The Psychological Effects of Spine Pain

Category: Spine Pain | Author: Stefano Sinicropi | Date: May 3, 2016

psychological effects of spine pain

Anyone who has experienced chronic back or neck pain knows that the daily battle isn’t just physical. Sure, the physical pain is the most obvious hurdle, but there are many other issues at play. There’s a whole psychological aspect to pain that often gets overlooked or missed entirely. Today, we’re going to take a closer look at the psychological effects of problematic back pain.

Back Pain and Your Brain

Physical pain can cause some serious psychological distress. Unfortunately, the relationship between physical and psychological pain is cyclical, meaning that a deteriorating mental state can lead to more physical pain, and vice versa.

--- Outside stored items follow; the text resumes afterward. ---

(** The [while (curState.winner == 0)] loop of [main], as it is compiled
    with [AUTOINPUT] defined: the move of the human side is the one
    [makeBestMove] proposes.  What the loop prints is left out; the searches
    it runs for printing are kept, since they write the table.  [fuel] bounds
    the number of iterations; [None] is an exhausted [fuel] or a [None] of a
    callee. *)
Fixpoint gameLoop (fuel : nat) (curState : GameState) (m : Mem)
    : option (GameState * Mem) :=
  match fuel with
  | O => None
  | S fuel' =>
      if winner curState =? 0 then
        if activePlayer curState =? 1 then
          match makeBestMove curState m with
          | None => None
          | Some (curState, m) =>
              match miniMax 63 curState (-128) 127 m with
              | None => None
              | Some (_, m) => gameLoop fuel' curState m
              end
          end
        else
          match makeBestMove curState m with
          | None => None
          | Some (bestState, m) =>
              let move := lastMove bestState in
              if (move + lastMove curState =? 7) || (move =? lastMove curState)
              then gameLoop fuel' curState m
              else gameLoop fuel' (performMove curState move) m
          end
      else Some (curState, m)
  end.

(** How one game ends in [main]: the winner agrees with the evaluation made
    before the first move, or [main] prints "huh?" and returns. *)
Inductive Verdict : Type :=
| Consistent
| Huh.

(** The body of the innermost [for] loop of [main]: the evaluation of the
    starting configuration, the game, and the comparison of the winner with
    the evaluation. *)
Definition playGame (fuel : nat) (startTotal startMove startPlayer : Z)
    (m : Mem) : option (Verdict * GameState * Mem) :=
  let curState := createGameState startMove startPlayer startTotal in
  match miniMax 100 curState (-128) 127 m with
  | None => None
  | Some (r, m) =>
      let eval := if startPlayer =? -1 then to_int8 (- r) else r in
      match gameLoop fuel curState m with
      | None => None
      | Some (curState, m) =>
          if winner curState =? 1 then
            if eval <? 1 then Some (Huh, curState, m)
            else Some (Consistent, curState, m)
          else if winner curState =? -1 then
            if -1 <? eval then Some (Huh, curState, m)
            else Some (Consistent, curState, m)
          else Some (Consistent, curState, m)
      end
  end.

(** The three nested [for] loops of [main], flattened: totals from 66 down
    to 11, for each the faces 1 to 6, for each the one starting player -1. *)
Definition startingPoints : list (Z * Z * Z) :=
  List.flat_map
    (fun startTotal =>
       List.flat_map
         (fun startMove => [(startTotal, startMove, -1)])
         [1; 2; 3; 4; 5; 6])
    (List.map (fun k => 66 - Z.of_nat k) (List.seq 0 56)).

Fixpoint playGames (fuel : nat) (starts : list (Z * Z * Z)) (m : Mem)
    : option (Verdict * Mem) :=
  match starts with
  | [] => Some (Consistent, m)
  | (startTotal, startMove, startPlayer) :: rest =>
      match playGame fuel startTotal startMove startPlayer m with
      | None => None
      | Some (Huh, _, m) => Some (Huh, m)
      | Some (Consistent, _, m) => playGames fuel rest m
      end
  end.

(** [main], from the zero-initialised table. *)
Definition main (fuel : nat) : option (Verdict * Mem) :=
  playGames fuel startingPoints freshMem.

(** The configurations a search from [start] can visit: [miniMax] descends
    from a configuration into its successors only while the total is
    positive. *)
Inductive explored (start : GameState) : GameState -> Prop :=
| explored_start : explored start start
| explored_step (s next : GameState) (successors : list GameState) :
    explored start s -> 0 < total s ->
    getPossibleStates s = Some successors -> In next successors ->
    explored start next.

(** No record present in the first table is absent from the second. *)
Definition recordsKept (before after : gmap Z Z) : Prop :=
  forall h, 0 < getDepth before h -> 0 < getDepth after h.

(** ** Facts about the fixed-width conversions *)

Ltac unfold_ints :=
  unfold to_uint8, to_int8, to_uint16, to_uint32, uint8_range, int8_range in *.

Lemma to_int8_id z : int8_range z -> to_int8 z = z.
Proof. unfold_ints. intros H. rewrite Z.mod_small; lia. Qed.

Lemma to_uint8_id z : uint8_range z -> to_uint8 z = z.
Proof. unfold_ints. intros H. rewrite Z.mod_small; lia. Qed.

Lemma to_int8_range z : int8_range (to_int8 z).
Proof. unfold_ints. pose proof (Z.mod_pos_bound (z + 128) 256). lia. Qed.

Lemma to_uint8_range z : uint8_range (to_uint8 z).
Proof. unfold_ints. pose proof (Z.mod_pos_bound z 256). lia. Qed.

(** Or-ing a value below [2^n] with one shifted left by [n] adds them. *)
Lemma lor_shiftl_add a b n :
  0 <= n -> 0 <= a < 2 ^ n -> Z.lor a (Z.shiftl b n) = a + b * 2 ^ n.
Proof.
  intros Hn Ha.
  rewrite <- (Z.shiftl_mul_pow2 b n Hn), <- Zbitwise.Z.add_lor_land.
  assert (Hdisj : Z.land a (Z.shiftl b n) = 0).
  { apply Z.bits_inj'. intros i Hi.
    rewrite Z.land_spec, Z.bits_0.
    destruct (Z.ltb_spec i n) as [Hlt | Hge].
    - rewrite (Z.shiftl_spec_low b n i Hlt). apply andb_false_r.
    - rewrite <- (Z.mod_small a (2 ^ n) Ha), Z.testbit_mod_pow2 by lia.
      replace (i <? n) with false by (symmetry; apply Z.ltb_ge; lia).
      reflexivity. }
  rewrite Hdisj. lia.
Qed.

Lemma lor_add_shiftl a b n :
  0 <= n -> 0 <= a < 2 ^ n -> Z.lor (Z.shiftl b n) a = b * 2 ^ n + a.
Proof. intros Hn Ha. rewrite Z.lor_comm, lor_shiftl_add by assumption. lia. Qed.

(** ** Rule engine: [performMove] *)

(** C2.  As long as the two [int8] results do not wrap (the new total and the
    negated player are representable, which is so for every configuration of
    the game: totals from 66 down to -5, moves 1..6, players 1 and -1),
    [performMove] subtracts the move from the total, hands the turn to the
    other player, records the move as [lastMove], and sets [winner] to the new
    active player when the new total is at most 0 and to 0 otherwise.  So a
    terminal configuration it produces names as winner the opponent of the
    player who moved. *)
Theorem performMove_spec (state : GameState) (move : Z) :
  int8_range (total state - move) ->
  int8_range (- activePlayer state) ->
  let next := performMove state move in
  total next = total state - move /\
  activePlayer next = - activePlayer state /\
  lastMove next = move /\
  winner next = (if total next <=? 0 then activePlayer next else 0) /\
  (total next <= 0 -> winner next = - activePlayer state).
Proof.
  intros Htot Hpl next. subst next. unfold performMove. cbn [total activePlayer lastMove winner].
  rewrite !(to_int8_id (total state - move)) by assumption.
  rewrite (to_int8_id (- activePlayer state)) by assumption.
  repeat split.
  - destruct (total state - move <=? 0); cbn [b2z].
    + rewrite Z.mul_1_l. now apply to_int8_id.
    + reflexivity.
  - intros Hle. apply Z.leb_le in Hle. rewrite Hle. cbn [b2z].
    rewrite Z.mul_1_l. now apply to_int8_id.
Qed.

Lemma performMove_spec_witness :
  let state := createGameState 1 (-1) 3 in
  total (performMove state 4) = -1 /\ winner (performMove state 4) = 1.
Proof.
  pose proof (performMove_spec (createGameState 1 (-1) 3) 4) as H.
  cbn [createGameState total activePlayer] in H.
  destruct H as (Ht & _ & _ & _ & Hw); [unfold int8_range; lia .. | ].
  split; [exact Ht | apply Hw; rewrite Ht; lia].
Defined.

(** ** State encoder: [hash] *)

(** On field values of the declared types the four bytes do not overlap, so
    the key is their positional sum. *)
Lemma hash_sum (s : GameState) :
  inType s ->
  hash s = (total s + 128) + (activePlayer s + 128) * 256
           + (winner s + 128) * 65536 + lastMove s * 16777216.
Proof.
  intros (Hm & Ht & Hp & Hw). unfold hash.
  rewrite Z.lor_0_l.
  rewrite !to_uint8_id by (unfold_ints; lia).
  unfold_ints.
  rewrite (lor_shiftl_add _ _ 8) by lia.
  rewrite (lor_shiftl_add _ _ 16) by lia.
  rewrite (lor_shiftl_add _ _ 24) by lia.
  change (2 ^ 8) with 256. change (2 ^ 16) with 65536.
  change (2 ^ 24) with 16777216.
  apply Z.mod_small. lia.
Qed.

Lemma hash_eq_inv (s1 s2 : GameState) :
  inType s1 -> inType s2 -> hash s1 = hash s2 -> s1 = s2.
Proof.
  intros H1 H2 Heq.
  rewrite (hash_sum s1 H1), (hash_sum s2 H2) in Heq.
  destruct s1 as [m1 t1 p1 w1], s2 as [m2 t2 p2 w2].
  destruct H1 as (Hm1 & Ht1 & Hp1 & Hw1), H2 as (Hm2 & Ht2 & Hp2 & Hw2).
  cbn [lastMove total activePlayer winner] in *. unfold_ints.
  assert (t1 = t2) by lia. assert (p1 = p2) by lia.
  assert (w1 = w2) by lia. assert (m1 = m2) by lia.
  congruence.
Qed.

(** C3.  [hash] is injective on configurations whose fields lie in their
    declared types ([lastMove] a [uint8], the others [int8]): two
    configurations that differ in some field get distinct keys, and every key
    is a 32-bit value. *)
Theorem hash_injective (s1 s2 : GameState) :
  inType s1 -> inType s2 -> s1 <> s2 ->
  hash s1 <> hash s2 /\ 0 <= hash s1 < 2 ^ 32 /\ 0 <= hash s2 < 2 ^ 32.
Proof.
  intros H1 H2 Hne. split.
  - intros Heq. apply Hne. now apply hash_eq_inv.
  - unfold hash, to_uint32. split; apply Z.mod_pos_bound; lia.
Qed.

Lemma hash_injective_witness :
  hash (mkGameState 5 61 1 0) <> hash (mkGameState 4 61 1 0).
Proof.
  apply (hash_injective (mkGameState 5 61 1 0) (mkGameState 4 61 1 0));
    [ unfold inType, uint8_range, int8_range; cbn; lia
    | unfold inType, uint8_range, int8_range; cbn; lia
    | discriminate ].
Defined.

(** ** Transposition-table records: packing and unpacking *)

(** A word with depth byte [D] and low byte [L], taken apart the way the
    three getters do. *)
Lemma word_fields (D L : Z) :
  0 <= D <= 255 -> 0 <= L <= 255 ->
  to_uint8 (Z.shiftr (D * 256 + L) 8) = D /\
  to_uint8 (Z.land (Z.shiftr (D * 256 + L) 6) 3) = L / 64 /\
  Z.land (D * 256 + L) 63 = L mod 64.
Proof.
  intros HD HL. unfold to_uint8.
  rewrite !Z.shiftr_div_pow2 by lia.
  change 3 with (Z.ones 2). change 63 with (Z.ones 6).
  rewrite !Z.land_ones by lia.
  change (2 ^ 8) with 256. change (2 ^ 6) with 64. change (2 ^ 2) with 4.
  repeat split; Z.div_mod_to_equations; lia.
Qed.

(** Or-ing two bytes gives a byte. *)
Lemma lor_byte (a b : Z) :
  0 <= a <= 255 -> 0 <= b <= 255 -> 0 <= Z.lor a b <= 255.
Proof.
  intros Ha Hb.
  assert (Hnn : 0 <= Z.lor a b) by (apply Z.lor_nonneg; lia).
  split; [exact Hnn |].
  destruct (Z.eq_dec (Z.lor a b) 0) as [Hz | Hnz]; [lia |].
  assert (Hlt : Z.lor a b < 2 ^ 8).
  { apply Z.log2_lt_pow2; [lia |].
    rewrite Z.log2_lor by lia.
    apply Z.max_lub_lt.
    - destruct (Z.eq_dec a 0) as [-> | ?]; [cbn; lia |].
      apply Z.log2_lt_pow2; [lia |]. change (2 ^ 8) with 256. lia.
    - destruct (Z.eq_dec b 0) as [-> | ?]; [cbn; lia |].
      apply Z.log2_lt_pow2; [lia |]. change (2 ^ 8) with 256. lia. }
  change (2 ^ 8) with 256 in Hlt. lia.
Qed.

(** The packed word: the depth byte above a low byte in which the type, moved
    up by six bits, is or-ed with the whole byte of the score. *)
Lemma makeTTVal_word (depth eval type : Z) :
  uint8_range depth -> 0 <= type <= 3 ->
  makeTTVal depth eval type
  = depth * 256 + Z.lor (type * 64) (to_uint8 eval) /\
  0 <= Z.lor (type * 64) (to_uint8 eval) <= 255.
Proof.
  intros HD HT. unfold makeTTVal.
  pose proof (to_uint8_range eval) as HE.
  assert (HL : 0 <= Z.lor (type * 64) (to_uint8 eval) <= 255).
  { apply lor_byte; [lia | exact HE]. }
  split; [| exact HL].
  rewrite (to_uint8_id type) by (unfold uint8_range; lia).
  unfold to_uint16. unfold uint8_range in HD.
  rewrite (Z.mod_small depth) by lia.
  rewrite (Z.shiftl_mul_pow2 type 6) by lia. change (2 ^ 6) with 64.
  rewrite <- Z.lor_assoc.
  rewrite lor_add_shiftl by (change (2 ^ 8) with 256; lia).
  change (2 ^ 8) with 256.
  apply Z.mod_small. lia.
Qed.

Lemma slot_store (m : Mem) (hashVal depth val type : Z) :
  slot (transpositionTable (store m hashVal depth val type)) hashVal
  = makeTTVal depth val type.
Proof. unfold slot, store. cbn. now rewrite lookup_insert_eq. Qed.

Lemma slot_store_ne (m : Mem) (hashVal depth val type h : Z) :
  h <> hashVal ->
  slot (transpositionTable (store m hashVal depth val type)) h
  = slot (transpositionTable m) h.
Proof. intros Hne. unfold slot, store. cbn. now rewrite lookup_insert_ne. Qed.

(** What the getters see in a slot that holds a packed word. *)
Lemma getters_of_word (tt : gmap Z Z) (h depth eval type : Z) :
  uint8_range depth -> 0 <= type <= 3 ->
  slot tt h = makeTTVal depth eval type ->
  getDepth tt h = depth /\
  getNodeType tt h = Z.lor (type * 64) (to_uint8 eval) / 64 /\
  getRating tt h = to_int8 (Z.lor (type * 64) (to_uint8 eval) mod 64).
Proof.
  intros HD HT Hs. unfold getDepth, getNodeType, getRating. rewrite Hs.
  destruct (makeTTVal_word depth eval type HD HT) as [-> HL].
  destruct (word_fields depth _ HD HL) as (-> & -> & ->). auto.
Qed.
Lemma visit_children_inv (children : list ast) (child : ast) (b b' : builder) :
  visit_children visit (child :: children) b = Ok b' ->
  exists b1, visit child b = Ok b1 /\
             visit_children visit children b1 = Ok b'.
Proof.
  cbn [visit_children]. destruct (visit child b) as [b1|e]; [|discriminate].
  intros E. now exists b1.
Qed.

Lemma visit_children_cursor (children : list ast) :
  Forall (fun node => forall b b', wf b -> visit node b = Ok b' ->
                                   cursor_after (moves_cursor node) b b') children ->
  forall b b', wf b -> visit_children visit children b = Ok b' ->
               cursor_after (existsb moves_cursor children) b b'.
Proof.
  induction 1 as [|child rest Hc _ IH]; intros b b' Hb E.
  - inversion E; subst. reflexivity.
  - apply visit_children_inv in E. destruct E as (b1 & E1 & E2).
    pose proof (visit_wf _ _ _ Hb E1) as Hb1.
    destruct (visit_emits _ _ _ Hb E1) as (xs & G1).
    pose proof (grows_counter _ _ _ _ G1) as Hn1.
    assert (Hn2 : node_counter b1 <= node_counter b').
    { destruct (visit_children_grows rest (all_visit_ok rest) b1 Hb1)
        as (b2 & ys & E2' & G2).
      rewrite E2 in E2'. inversion E2'; subst b2.
      exact (grows_counter _ _ _ _ G2). }
    specialize (Hc b b1 Hb E1). specialize (IH b1 b' Hb1 E2).
    cbn [existsb]. unfold cursor_after in *.
    destruct (existsb moves_cursor rest).
    + rewrite orb_true_r. destruct IH as (s & Hs & K). exists s. split; [|exact K].
      eapply created_mono; [| |exact Hs]; lia.
    + rewrite orb_false_r. destruct (moves_cursor child).
      * destruct Hc as (s & Hs & K). exists s. split; [|congruence].
        eapply created_mono; [| |exact Hs]; lia.
      * congruence.
Qed.
Lemma updating_other_fields_keeps_a_key_valid_witness :
  exists vk,
    fst (ApiKeyService.validateApiKey exampleConfig (T0 + 2000) exampleApiKey expiringStore)
      = Returned (Valid vk)
    /\ (forall entry,
          entry ∈ [("name", JStr "renamed"); ("tokenLimit", JNum 0)] ->
          entry.1 <> "isActive" /\ entry.1 <> "expiresAt")
    /\ exists vk',
         fst (ApiKeyService.validateApiKey exampleConfig (T0 + 2000) exampleApiKey
                (snd (ApiKeyService.updateApiKey (T0 + 1000) exampleKeyId
                        [("name", JStr "renamed"); ("tokenLimit", JNum 0)] expiringStore)))
         = Returned (Valid vk')
         /\ vk_id vk' = vk_id vk.
Proof.
  let v := eval vm_compute in
      (fst (ApiKeyService.validateApiKey exampleConfig (T0 + 2000) exampleApiKey
              expiringStore)) in
  match v with
  | Returned (Valid ?vk) =>
      exists vk;
      assert (Hv : fst (ApiKeyService.validateApiKey exampleConfig (T0 + 2000) exampleApiKey
                          expiringStore)
                   = Returned (Valid vk)) by by_vm
  end.
  split; [exact Hv|]. split; [exact renaming_sets_no_gate|].
  exact (updating_other_fields_keeps_a_key_valid exampleConfig (T0 + 2000) (T0 + 1000)
           exampleApiKey exampleKeyId [("name", JStr "renamed"); ("tokenLimit", JNum 0)]
           expiringStore _ Hv renaming_sets_no_gate).
Defined.

Lemma example_indexed :
  hash_map expiringStore !! ApiKeyService._hashApiKey exampleConfig exampleApiKey
  = Some exampleKeyId.
Proof. by_vm. Qed.

Lemma example_recorded : is_Some (apikeys expiringStore !! exampleKeyId).
Proof. exists expiringKeyData. apply expiringKeyData_recorded. Qed.

Lemma deleted_key_is_refused_witness :
  exampleApiKey <> ""
  /\ startsWith (ApiKeyService.prefix exampleConfig) exampleApiKey = true
  /\ hash_map expiringStore !! ApiKeyService._hashApiKey exampleConfig exampleApiKey
     = Some exampleKeyId
  /\ is_Some (apikeys expiringStore !! exampleKeyId)
  /\ exists s',
       ApiKeyServiceAdmin.deleteApiKey exampleKeyId expiringStore = (Returned tt, s')
       /\ fst (ApiKeyService.validateApiKey exampleConfig (T0 + 1000) exampleApiKey s')
          = Returned (Invalid "API key not found")
       /\ ApiKeyServiceAdmin.deleteApiKey exampleKeyId s'
          = (Thrown "API key not found", s').
Proof.
  assert (H1 : exampleApiKey <> "") by discriminate.
  assert (H2 : startsWith (ApiKeyService.prefix exampleConfig) exampleApiKey = true)
    by reflexivity.
  split; [exact H1|]. split; [exact H2|]. split; [exact example_indexed|].
  split; [exact example_recorded|].
  exact (deleted_key_is_refused exampleConfig (T0 + 1000) exampleApiKey exampleKeyId
           expiringStore H1 H2 example_indexed example_recorded).
Defined.

(** Three admin updates: the example key is renamed (with an attempt
    at its hashed secret), a key that is not there is updated, and the
    example key is disabled. *)
Definition exampleUpdates : list AdminUpdate :=
  [ (T0 + 1000, exampleKeyId, [("name", JStr "renamed"); ("apiKey", JStr "forged")]);
    (T0 + 2000, "no-such-key", [("name", JStr "other")]);
    (T0 + 3000, exampleKeyId, [("isActive", JBool false)]) ].
(** * zydis-fuzzer: a shallow embedding of [zydis_fuzzer.cc]

    The fuzzer draws numbers from the C library's [rand()], scribbles a
    64-byte candidate instruction into a stack buffer, records the first
    16 bytes and the decoder's machine mode in three globals, and hands the
    buffer to the Zydis decoder.  A signal handler prints the recorded
    globals when the decoder faults.

    Bytes are [Init.Byte.byte] (through coqutil's [byte.of_Z] and
    [byte.unsigned], which wrap like a store into a [uint8_t]); C integers
    are [Z] with every conversion written out; arrays are lists accessed
    with stdpp's lookup and insert; the stateful code runs in a small state
    monad. *)

From Stdlib Require Import ZArith Lia List String Ascii DecimalString.
From stdpp Require Import base list.
From coqutil Require Import Byte.
Import Stdlib.Init.Byte.
Import ListNotations.

#[local] Open Scope Z_scope.

(** ** C integer conversions *)

(** Conversion of an [int] to [size_t] (64 bits on the LP64 targets the
    fuzzer is built for). *)
Definition to_size_t (z : Z) : Z := z mod 2 ^ 64.

(** Conversion of an [int] to [uint32_t]. *)
Definition to_uint32 (z : Z) : Z := z mod 2 ^ 32.

(** A C scalar used as a condition: nonzero is true. *)
Definition c_true (z : Z) : bool := negb (z =? 0).

(** ** A state monad for the imperative code *)

Definition State (S A : Type) : Type := S -> A * S.

Definition ret {S A} (a : A) : State S A := fun s => (a, s).

Definition bind {S A B} (m : State S A) (k : A -> State S B) : State S B :=
  fun s => let (a, s') := m s in k a s'.

Notation "x <- m ;; k" := (bind m (fun x => k))
  (at level 100, m at next level, right associativity).
Notation "m ;;; k" := (bind m (fun _ => k))
  (at level 100, right associativity).

(** [for (i = lo; i < hi; i++) body(i)], unrolled over the number of
    iterations that remain. *)
Fixpoint for_loop {S} (n : nat) (i : Z) (body : Z -> State S unit) : State S unit :=
  match n with
  | O => ret tt
  | S n' => body i ;;; for_loop n' (i + 1) body
  end.

Definition for_range {S} (lo hi : Z) (body : Z -> State S unit) : State S unit :=
  for_loop (Z.to_nat (hi - lo)) lo body.

(** ** The prefix table of [generate_prefix_bytes] *)

Definition prefix_collection : list byte :=
  [ x66; x67; xf2; xf3;
    x66; x67; xf2; xf3;
    x66; x67; xf2; xf3;
    x66; x67; xf2; xf3;

    x26; x2e; x36; x3e;
    x26; x2e; x36; x3e;
    x64; x65; x66; xf0;

    (* The last 16 prefixes in this table must be REX. *)
    x40; x41; x42; x43;
    x44; x45; x46; x47;
    x48; x49; x4a; x4b;
    x4c; x4d; x4e; x4f ].

(** [sizeof(prefix_collection)]: one byte per entry. *)
Definition sizeof_prefix_collection : Z := Z.of_nat (length prefix_collection).

(** [tbl[i]].  A read outside the table is undefined in C; the model
    returns [x00] there, and [table_index_in_range] shows that the
    generator never gets there. *)
Definition array_get (tbl : list byte) (i : Z) : byte :=
  match tbl !! Z.to_nat i with
  | Some b => b
  | None => x00
  end.

(** The 16-value REX range 0x40..0x4F. *)
Definition is_rex (b : byte) : bool :=
  (0x40 <=? byte.unsigned b) && (byte.unsigned b <=? 0x4F).

Section Generator.

(** The C library's generator: [rand()] returns a value and advances the
    hidden state.  The C standard promises a result in 0..RAND_MAX; the
    proofs that need it take the lower bound as [rand_nonneg]. *)
Variable RandState : Type.
Variable rand : RandState -> Z * RandState.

Your psyche can be affected in numerous ways after a back injury. It can come in the form of anxiety, fear of being unable to work, depression from inability to perform pain-free functions, mental anguish over your conditions/recovery, etc. These mental issues can also work to sabotage your rehab. For example, if you are depressed or anxious about your current state, you may be more likely to skip your daily rehab session or eat unhealthy foods that inhibit healing.

Steps To Take

If you’re suffering from back pain or any chronic condition that leaves you unable to perform daily functions, don’t just focus on your physical pain. Here are some tips to stay in a healthy state of mind:

  • Accept Your Injury – It may not be ideal, but you need to come to terms with your injury. Odds are there’s a treatment that can get you back on your feet, so try not to dwell on the injury. Accept that it happened and focus on what you can do to help yourself recover.
  • Movement and Exercise – Rest is a great way to help your spine recover in the short term, but eventually you’re going to want to get back to strengthening the painful area. Talk with your doctor about rehab exercises and stretches that will help with your condition. You’ll find that strength training to treat your physical body also has positive effects on your mental health.
  • Unload Your Plate – Trying to balance family life, a job, friends, errands and recreational activities into your daily schedule is difficult enough without a back injury, but you need to realize it will be impossible if you are inhibited by back pain. Try to unload some of the stress and duties if at all possible. Have a friend shuttle your kids to soccer practice, or see if you can work remote for a few days. Odds are your friends, family and co-workers will be more than willing to lend a hand.
  • Track Your Recovery – People like seeing tangible results, so stick to your rehab and chart the results. If you stay true to your rehab and listen to your doctor’s instructions, odds are you’ll see progress in no time. When you see the fruits of your labor, you’ll find yourself in a better mood and mindset.